Since Micron’s DRAM and NAND products are rarely used in servers, we believe that most of its revenue in China does not come from telcos and government agencies. Therefore, the overall impact on Micron will be very small.”
Among Micron’s competitors are Samsung Electronics Co Ltd (005930.KS) and SK Hynix Inc (000660.KS), as well as Kioxia, a unit of Toshiba Corp (6502.T).
The stock prices of SK Hynix and Samsung rose by 1% and 0.5%, respectively, early on Monday, while the broader market (.KS11) rose by 0.6%. Toshiba shares remained flat.
CAC’s announcement came during a summit of the Group of Seven (G7) leaders in Japan, said Christopher Miller, professor at Tufts University and author of “Chip War: The Fight For The World’s Most Critical Technology.”
Last week, Micron announced it would invest up to 500 billion yen ($3.70 billion) in extreme ultraviolet technology in Japan, becoming the first chipmaker to bring the advanced technology to the country.
Biden stated that the G7 nations agreed to “de-risk and diversify our relationship with China.” The leaders also agreed to establish an initiative to combat economic coercion.
A case like this could be an early test of the G7’s efforts in this area, Miller said.
At the time Micron said its business operations in China were normal and it was cooperating with China’s review of its products.
A dispute between the United States and China has resulted in Washington imposing export controls on chipmaking technology to China and preventing Micron rival Yangtze Memory Technologies from buying some American components.
Requests for comment from U.S. officials, including members of a congressional committee on competition with China, went unanswered.
The company derives around 10% of its revenue from China, but it is unclear if the decision will affect its sales to non-Chinese customers there.
According to Jefferies, China and Hong Kong accounted for 16% of its total revenue last year, or $5.2 billion.

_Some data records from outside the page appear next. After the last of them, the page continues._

(** * Sale commitment, offline sync replay and sale reversal of the
    me-inventory backend (backend/routers/sales.py, pos.py, sync.py),
    embedded over the SQLAlchemy session it runs in.

    The session is modelled as a pair of database states: [working] is what
    the ORM objects of the session show (queries return the identity-mapped
    objects, with their pending attribute changes), [committed] is what
    [db.commit()] has made durable.  [get_db] closes the session after the
    request, which discards every uncommitted change. *)

From Stdlib Require Import ZArith String Ascii Floats.
From Stdlib Require Uint63.
From stdpp Require Import base gmap list strings sorting.

Local Open Scope string_scope.
Local Open Scope Z_scope.

(** ** Python values *)

(** [str(n)] for a Python int. *)
Definition digit_char (d : Z) : ascii := ascii_of_nat (48 + Z.to_nat d).

Fixpoint pos_digits (fuel : nat) (n : Z) (acc : string) : string :=
  match fuel with
  | O => acc
  | S f =>
      let acc' := String (digit_char (n mod 10)) acc in
      if n <? 10 then acc' else pos_digits f (n / 10) acc'
  end.

Definition str_int (z : Z) : string :=
  let digits := pos_digits (S (Z.to_nat (Z.log2 (Z.abs z)))) (Z.abs z) "" in
  if z <? 0 then "-" ++ digits else digits.

(** [float(n)] for a Python int, as CPython converts it before [price * n]
    (round to nearest); exact for the Integer columns, |n| < 2^63. *)
Definition py_float_of_int (q : Z) : float :=
  if q <? 0 then PrimFloat.opp (PrimFloat.of_uint63 (Uint63.of_Z (- q)))
  else PrimFloat.of_uint63 (Uint63.of_Z q).

(** [product.price * quantity]: a Python float times a Python int. *)
Definition py_mul (price : float) (q : Z) : float :=
  PrimFloat.mul price (py_float_of_int q).

(** The exceptions raised on the modelled paths, with their [str(e)]. *)
Inductive Exc :=
| HTTPException (status_code : Z) (detail : string)
| ValueError (msg : string)
| JSONDecodeError (msg : string) (lineno colno pos : Z).

Definition str_exc (e : Exc) : string :=
  match e with
  | HTTPException c d => str_int c ++ ": " ++ d
  | ValueError m => m
  | JSONDecodeError m l c p =>
      m ++ ": line " ++ str_int l ++ " column " ++ str_int c
        ++ " (char " ++ str_int p ++ ")"
  end.

(** ** models.py *)

Inductive SaleStatus := SALE_COMPLETED | SALE_PENDING | SALE_FAILED.

Inductive SyncStatus := PENDING | SYNCED | FAILED.

#[global] Instance SyncStatus_eq_dec : EqDecision SyncStatus.
Proof. solve_decision. Defined.

(** Product, keyed by [id] in [products]. *)
Record Product := mkProduct { name : string; price : float }.

(** Inventory, keyed by its unique [product_id] in [inventory]. *)
Record Inventory := mkInventory
  { inv_id : Z; quantity : Z; min_stock_level : Z }.

Record SaleItem := mkSaleItem
  { si_sale_id : Z; si_product_id : Z; si_quantity : Z;
    si_unit_price : float; si_subtotal : float }.

(** Sale, keyed by [id] in [sales]; [items] is the [Sale.items]
    relationship (cascade "all, delete-orphan"). *)
Record Sale := mkSale
  { sale_id : Z; sale_date : Z; total_amount : float;
    sale_status : SaleStatus; sync_status : SyncStatus;
    sale_created_at : Z; items : list SaleItem }.

(** The sync-queue payload as [json.loads] reads the stored text.  A line
    of "items" has its "product_id" and "quantity" as JSON integers, or
    absent/null ([None]); "items" absent reads as [payload.get("items", [])]. *)
Record PayloadItem := mkPayloadItem
  { pi_product_id : option Z; pi_quantity : option Z }.

Record SalePayload := mkSalePayload
  { pl_items : list PayloadItem; pl_sale_date : option Z }.

Inductive Payload :=
| PayloadJson (p : SalePayload)
| PayloadInvalid (msg : string) (lineno colno pos : Z).

(** SyncQueue, keyed by [id] in [sync_queue]. *)
Record SyncQueue := mkSyncQueue
  { transaction_type : string; payload : Payload; status : SyncStatus;
    created_at : Z; synced_at : option Z; error_message : option string }.

Record DB := mkDB
  { products : gmap Z Product;
    inventory : gmap Z Inventory;
    sales : gmap Z Sale;
    next_sale_id : Z;               (* the autoincrement of sales.id *)
    sync_queue : gmap Z SyncQueue }.

Definition set_inventory (m : gmap Z Inventory) (db : DB) : DB :=
  mkDB (products db) m (sales db) (next_sale_id db) (sync_queue db).
Definition set_sales (m : gmap Z Sale) (n : Z) (db : DB) : DB :=
  mkDB (products db) (inventory db) m n (sync_queue db).
Definition set_sync_queue (m : gmap Z SyncQueue) (db : DB) : DB :=
  mkDB (products db) (inventory db) (sales db) (next_sale_id db) m.

Definition set_quantity (q : Z) (i : Inventory) : Inventory :=
  mkInventory (inv_id i) q (min_stock_level i).
Definition add_item (si : SaleItem) (s : Sale) : Sale :=
  mkSale (sale_id s) (sale_date s) (total_amount s) (sale_status s)
    (sync_status s) (sale_created_at s) (app (items s) [si]).

(** ** The session: state and exceptions *)

Record Session := mkSession { committed : DB; working : DB }.

(** A Python call either returns or raises, and in both cases leaves the
    session as it has mutated it so far. *)
Inductive res (A : Type) : Type :=
| Ok (a : A) (s : Session)
| Err (e : Exc) (s : Session).
Arguments Ok {A} a s.
Arguments Err {A} e s.

Definition M (A : Type) : Type := Session -> res A.

Definition ret {A} (a : A) : M A := fun s => Ok a s.
Definition bind {A B} (m : M A) (k : A -> M B) : M B :=
  fun s => match m s with Ok a s' => k a s' | Err e s' => Err e s' end.
Definition raise {A} (e : Exc) : M A := fun s => Err e s.
(** [try: m except Exception as e: h(e)] *)
Definition try_except {A} (m : M A) (h : Exc -> M A) : M A :=
  fun s => match m s with Ok a s' => Ok a s' | Err e s' => h e s' end.

Notation "'let*' x ':=' m 'in' k" := (bind m (fun x => k))
  (at level 200, x name, m at level 100, k at level 200).
Notation "'let*' ' p ':=' m 'in' k" :=
  (bind m (fun x => match x with p => k end))
  (at level 200, p pattern, m at level 100, k at level 200).

Definition gets {A} (f : DB -> A) : M A := fun s => Ok (f (working s)) s.
Definition modify (f : DB -> DB) : M unit :=
  fun s => Ok tt (mkSession (committed s) (f (working s))).
Definition commit : M unit :=
  fun s => Ok tt (mkSession (working s) (working s)).
Definition rollback : M unit :=
  fun s => Ok tt (mkSession (committed s) (committed s)).

(** A request: a fresh session on the database, closed at the end
    ([get_db]); only what was committed survives. *)
Definition run {A} (m : M A) (db : DB) : (Exc + A) * DB :=
  match m (mkSession db db) with
  | Ok a s => (inr a, committed s)
  | Err e s => (inl e, committed s)
  end.

(** [db.query(Product).filter(Product.id == pid).first()] and the same for
    Inventory by its product_id ([with_for_update()] takes a row lock, which
    a sequential run does not observe). *)
Definition query_product (pid : Z) : M (option Product) :=
  gets (fun db => products db !! pid).
Definition query_inventory (pid : Z) : M (option Inventory) :=
  gets (fun db => inventory db !! pid).

(** [db.add(sale); db.flush()]: the row gets the next id. *)
Definition add_sale (mk : Z -> Sale) : M Z :=
  fun s =>
    let db := working s in
    let sid := next_sale_id db in
    Ok sid (mkSession (committed s)
              (set_sales (<[sid := mk sid]> (sales db)) (sid + 1) db)).

(** [db.add(SaleItem(sale_id=sid, ...))] *)
Definition add_sale_item (sid : Z) (si : SaleItem) (db : DB) : DB :=
  set_sales (alter (add_item si) sid (sales db)) (next_sale_id db) db.

(** [inventory.quantity -= q] on the session's Inventory object. *)
Definition deduct_inventory (key q : Z) (db : DB) : DB :=
  set_inventory
    (alter (fun i => set_quantity (quantity i - q) i) key (inventory db)) db.

(** One entry of [sale_items_data]; [d_inventory] is the Inventory object
    it holds, named by its product_id key (one object per row per session). *)
Record ItemData := mkItemData
  { d_product_id : Z; d_quantity : Z; d_unit_price : float;
    d_subtotal : float; d_inventory : Z }.

Definition sale_item_of (sid : Z) (d : ItemData) : SaleItem :=
  mkSaleItem sid (d_product_id d) (d_quantity d) (d_unit_price d) (d_subtotal d).

(** The second loop shared by the three commit paths: create the SaleItem
    and deduct from the Inventory object. *)
Fixpoint add_items_and_deduct (sid : Z) (ds : list ItemData) : M unit :=
  match ds with
  | [] => ret tt
  | d :: rest =>
      let* _ := modify (add_sale_item sid (sale_item_of sid d)) in
      let* _ := modify (deduct_inventory (d_inventory d) (d_quantity d)) in
      add_items_and_deduct sid rest
  end.

(** [db.refresh(sale)] *)
Definition refresh_sale (sid : Z) : M (option Sale) :=
  gets (fun db => sales db !! sid).

Definition new_sale (date now : Z) (total : float) (sid : Z) : Sale :=
  mkSale sid date total SALE_COMPLETED SYNCED now [].

(** ** routers/sales.py *)

(** [SaleItemCreate]: pydantic has checked [quantity > 0]. *)
Record SaleItemCreate := mkSaleItemCreate { req_product_id : Z; req_quantity : Z }.

Definition item_data_of (pid q : Z) (product : Product) : ItemData :=
  mkItemData pid q (price product) (py_mul (price product) q) pid.

(** The first loop of [create_sale]: validate every item, check stock,
    accumulate [total_amount]. *)
Fixpoint create_sale_validate (its : list SaleItemCreate)
    (sale_items_data : list ItemData) (total_amount : float)
    : M (list ItemData * float) :=
  match its with
  | [] => ret (sale_items_data, total_amount)
  | item :: rest =>
      let pid := req_product_id item in
      let* product := query_product pid in
      match product with
      | None => raise (HTTPException 404
                  ("Product with id " ++ str_int pid ++ " not found"))
      | Some product =>
          let* inv := query_inventory pid in
          match inv with
          | None => raise (HTTPException 404
                      ("Inventory for product " ++ str_int pid ++ " not found"))
          | Some inv =>
              if quantity inv <? req_quantity item then
                raise (HTTPException 400
                  ("Insufficient stock for " ++ name product ++ ". Available: "
                     ++ str_int (quantity inv) ++ ", Requested: "
                     ++ str_int (req_quantity item)))
              else
                let d := item_data_of pid (req_quantity item) product in
                create_sale_validate rest (app sale_items_data [d])
                  (PrimFloat.add total_amount (d_subtotal d))
          end
      end
  end.
(* ===== verification/Prelude.v ===== *)
(** * OpenSwoole: a verification development of the core library

    OpenSwoole is an asynchronous, coroutine-based network engine for PHP.  Its C++ core
    (src/src, src/include) holds the data structures, the protocols, the timers, the
    buffered I/O, the coroutines and the multi-process server on which the PHP bindings
    (src/ext-src) are built.  This library models the parts of the core that carry its
    logic, definition by definition, and proves what makes them correct.

    ** How the parts work together

    An event loop ([Reactor], [ReactorLoop]) waits for the sockets of a process and calls
    their handlers.  A server accepts connections and gives each a session ([Sessions]).  A
    readable connection is handled by its port ([HttpPort], [Protocol]): the bytes go into the
    connection's buffer ([SwString]), are cut into packages by length, delimiter or the
    HTTP parser ([Http], [Http2], [WebSocket], [Mqtt], [Redis], with the integers of [Pack]), and
    every package is dispatched to a worker ([Dispatch]) through a pipe, in chunks if need
    be ([Pipe]); requests for files are answered before that ([StaticHandler], with the types
    of [MimeType]).  The answers come back the same way and leave through the connection's
    output, which also pauses, resumes and closes it ([Connection]), and the buffered write
    path ([Buffer], [AsyncWrite]).  Inside a process, timers ([Timer] on the heap [Heap])
    and coroutines ([Coroutine], [CoChannel]) order the work, coroutines read and write through
    sockets that wait for them ([CoSocket] over [NetSocket]), if need be through a proxy
    ([Proxy]), names are resolved by [Dns] and cached in [LruCache];
    blocking calls run in a pool of threads ([AsyncThreads]), and coroutines wait for time, events,
    signals, child processes and file locks without blocking the others ([CoSystem], [CoWait],
    [FileLock]); between processes data is shared by the table ([Table],
    [Hash]), the channel ([Channel]) and the pools ([FixedPool], [GlobalMemory] and [RingBuffer] over
    [SharedMemory]).  The manager process ([Manager]) starts the workers and replaces those that
    exit; the task workers, which take work off the event workers ([TaskWorker], with large data
    in files, [File]), and the processes of a user's own pool are kept by [ProcessPool].

    ** Which file models what

    - [Prelude]: this file; result codes of include/openswoole.h, machine integers as [Z]
      with explicit wrap-around, bounds-checked loads and stores of a memory block, byte
      order, tactics and the lemmas on lists and lengths that all files share, and the
      refinement of a run of operations ([exec_refines]).
    - [Heap], [HeapRoot]: core/heap.cc, the array heap of the timer; nodes are locations,
      with the position each node records.
    - [MemoryPool], [FixedPool]: the pool interface as a type class and
      memory/fixed_pool.cc, with the slices' doubly linked list in a store.
    - [SharedMemory], [GlobalMemory], [RingBuffer]: memory/shared_memory.cc,
      global_memory.cc and ring_buffer.cc; the last two are instances of the interface of
      pools with blocks of any size ([BlockPool] of [MemoryPool]).
    - [Pack], [Base64], [Hash]: openswoole_unpack and the byte swaps, protocol/base64.cc,
      the hashes of openswoole_hash.h and core/crc32.cc.
    - [SwString]: core/string.cc and openswoole_string.h.
    - [Protocol]: protocol/base.cc, framing by length and by delimiter over a socket.
    - [Http2], [WebSocket], [Mqtt]: the framing of protocol/http2.cc, websocket.cc, mqtt.cc.
    - [Http]: protocol/http.cc, the request parser and the URL coding.
    - [Redis]: protocol/redis.cc, the commands and the replies.
    - [NetSocket], [CoSocket]: the blocking and vectored transfers of network/socket.cc and
      the sockets of coroutine/socket.cc, in a state monad whose results include a coroutine
      that is left waiting.
    - [Proxy]: openswoole_proxy.h, the SOCKS 5 and HTTP handshakes of coroutine/socket.cc and
      network/client.cc.
    - [Client]: network/client.cc, the event-driven TCP client and the order of its callbacks.
    - [MimeType], [StaticHandler]: protocol/mime_type.cc; server/static_handler.cc and
      select_static_handler of protocol/http.cc over a file system.
    - [Reactor], [ReactorLoop]: openswoole_reactor.h with reactor/epoll.cc, poll.cc and
      select.cc as instances of one interface; their dispatch loops and reactor/base.cc.
    - [Connection]: send_to_connection of server/master.cc, the writable and close handlers
      of reactor_thread.cc and the flags of process.cc and base.cc.
    - [HttpPort]: the read handlers of server/port.cc.
    - [Channel], [Table]: core/channel.cc and memory/table.cc, the shared-memory structures,
      byte for byte and row for row.
    - [Timer]: core/timer.cc, with callbacks that call the timer again.
    - [Buffer], [AsyncWrite]: memory/buffer.cc; the writes of reactor/base.cc, network/socket.cc
      and the kernel's answers.
    - [LruCache]: openswoole_lru_cache.h, with the list's iterators.
    - [Coroutine], [CoChannel]: coroutine/base.cc and context.cc with saved continuations;
      coroutine/channel.cc with the waiting coroutines.
    - [Dns]: network/dns.cc, queries and answers.
    - [Pipe]: server/process.cc, worker.cc and reactor_thread.cc, the messages between
      processes.
    - [Sessions]: the session and connection lists of server/master.cc.
    - [Dispatch]: schedule_worker of server/master.cc and the dispatch of process.cc.
    - [ProcessPool], [Manager]: the supervision of os/process_pool.cc and server/manager.cc over a
      kernel of processes that exit, are waited for and forked again.
    - [File]: os/file.cc, whole-buffer transfers and the contents of a file.
    - [TaskWorker]: server/task_worker.cc, the worker loop of os/process_pool.cc, os/msg_queue.cc
      and network/stream.cc: tasks, their answers and the ways they travel.
    - [AsyncThreads]: os/async_thread.cc with async of coroutine/system.cc, the main thread and
      the pool's threads as interleaved steps over a heap of events.
    - [FileLock], [CoWait], [CoSystem]: coroutine/file_lock.cc, os/wait.cc and the waits of
      coroutine/system.cc, each call cut at its suspensions.

    ** How the code is modelled

    A C++ object is a record, an enum an inductive type, a pointer into an object an index
    or a location, [goto] labels are an inductive type with one step function, and an
    operation returns the new state.  The option monad carries the faults: [None] is a
    failed assertion, an access outside a block, a null or dangling pointer, or exhausted
    fuel, so a theorem that an operation returns [Some] excludes all of these.  Result codes
    and error returns are values inside [Some].  Machine integers wrap where the code's do
    ([u8] ... [i64]).  What the code takes from outside is a parameter: the contents of new
    memory ([fresh]), the kernel's answers to reads and sends, the callbacks, the clock.

    Loops that are not structural run on fuel.  The theorems state that the fuel suffices,
    not only what holds of a result: a bound linear in the bytes and events for the read
    handlers ([HttpPort], [Protocol]) and for the packets of a coroutine socket ([CoSocket]),
    the number of chunks left for chunked bodies, the
    length of the data for the chunks of a pipe message, the number of due timers and
    allowed calls for [select], the number of rows for the table.  Where the code itself can
    loop for ever this is a theorem too ([Http.chunked_length_loops],
    [Dns.name_pointer_loops], [Pipe.unknown_chunk_sticks]).

    ** What the theorems show

    - Refinement of an abstract data type for every sequence of calls: the heap is a
      priority queue (C1), the ring channel a bounded FIFO (C13), the table a finite map
      with iteration (C17, C18), the LRU cache an LRU list (C34), sessions a map that
      never confuses two connections (C14).
    - Safety: the files a request for a static file can reach (C15).
    - Memory: the fixed pool's exhaustion is exact (C2), the blocks of the global memory stay
      inside its pages and apart (C16), the ring buffer in a mapping with room
      for its excess length is a set of separate byte arrays (C19).
    - Equivalence with a plain definition: unrolled masking (C9), the meaning of the
      packed integers ([Pack]); the three event loops watch the same events (C7).
    - Supervision: a process pool and the manager of a server keep every worker alive through
      exits, reloads and messages (C6, C36).
    - Round trips: the SOCKS handshake, WebSocket frames, Base64, DNS names (C5,
      C10, C21, C26), the answers to tasks through messages and files (C35), Redis commands (C25); reassembly of fragments (C12).
    - Streams, whatever the network or the kernel does: packages by length and delimiter
      (C23, C24), the same for a coroutine that waits for them (C20), chunked bodies
      and pipelined requests of HTTP (C37, C39), the write path (C32), whole-buffer sends
      of a coroutine (C31), the output of a connection up to its close (C3), messages to and
      from the workers in any interleaving (C8, C40), the answers of a DNS server (C33).
    - Scheduling: timers fire when due, once and in order, unless a newer timer holds them up (C29); coroutines resume and yield
      as a stack and see the reason of their wake-up (C4, [Coroutine]); the coroutine channel loses
      no wake-up and never gets stuck (C27, C28); the choice of a worker (C30).
    - Concurrency: in every interleaving of the thread pool no event is lost, used after its
      deletion or returned twice, and the pool comes to rest with its queue empty (C38, C22);
      exclusive file locks are granted in order and nobody is stranded (C11); the waits of
      [CoWait] and [CoSystem] return once; the callbacks of a TCP client come in order ([Client]).
    - Defects, proved from the faithful definitions: the lemmas and examples that the
      findings of the manifest name.

    ** What the theorems assume

    The comment of each property names its conditions.  Lengths fit the fields that hold
    them (writes below 4 GiB, pages below 2 GiB), and the system is as good as the code takes
    it to be ([flock] and [fork] succeed, no process number is used twice, a pipe that is full
    is tried again).  Where the code itself does not check a condition, an example or a lemma
    shows what happens without it: [FixedPool.single_slice_alloc_faults] for C2,
    [Connection.data_behind_close] for C3, [Proxy.split_reply_refused] for C5,
    [Reactor.select_limit_off_by_one] for C7, [Pipe.last_chunk_refused] for C8 and C40,
    [FileLock.failed_lock_strands] for C11, [StaticHandler.index_name_overruns] for C15,
    [GlobalMemory.alloc_size_wraps] for C16, [RingBuffer.ring_overruns_block] for C19,
    [AsyncThreads.failed_pipe_dangles] for C22, [Timer.due_timer_waits] for C29,
    [Dispatch.idle_missed_at_wrap] for C30, [AsyncWrite.huge_write_cut] for C32,
    [Dns.rdata_overflows] for C33, [TaskWorker.stream_answer_leaves_file] for C35 and
    [Http.cut_size_line] for C37.

    ** What is not modelled

    System calls and the thin layers over them (most of src/src/os, lock/, the io_uring
    and kqueue loops).  TLS and DTLS
    (calls into OpenSSL), c-ares, brotli and zlib.  The PHP bindings (src/ext-src), which
    need the semantics of the PHP engine, and third-party code.  Allocation failure, and
    concurrent access to the shared-memory structures, which the code guards by locks.
    Datagrams, the blocking connect and the files of network/client.cc, network/stream.cc, the
    child's side of a fork and the user's hooks. *)

From stdpp Require Export base list gmap numbers option strings.
From Stdlib Require Export ZArith Lia ZifyNat.
From Stdlib Require String Ascii.
Open Scope Z_scope.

According to analysts, Micron’s products are mainly purchased by non-Chinese firms for use in their products manufactured there.
In September 2021, China implemented rules aimed at protecting critical information infrastructure, which require their operators to comply with stricter security requirements.
According to Beijing, “critical” industries include public communication and transportation, but it has not specified exactly which type of company or business this will affect.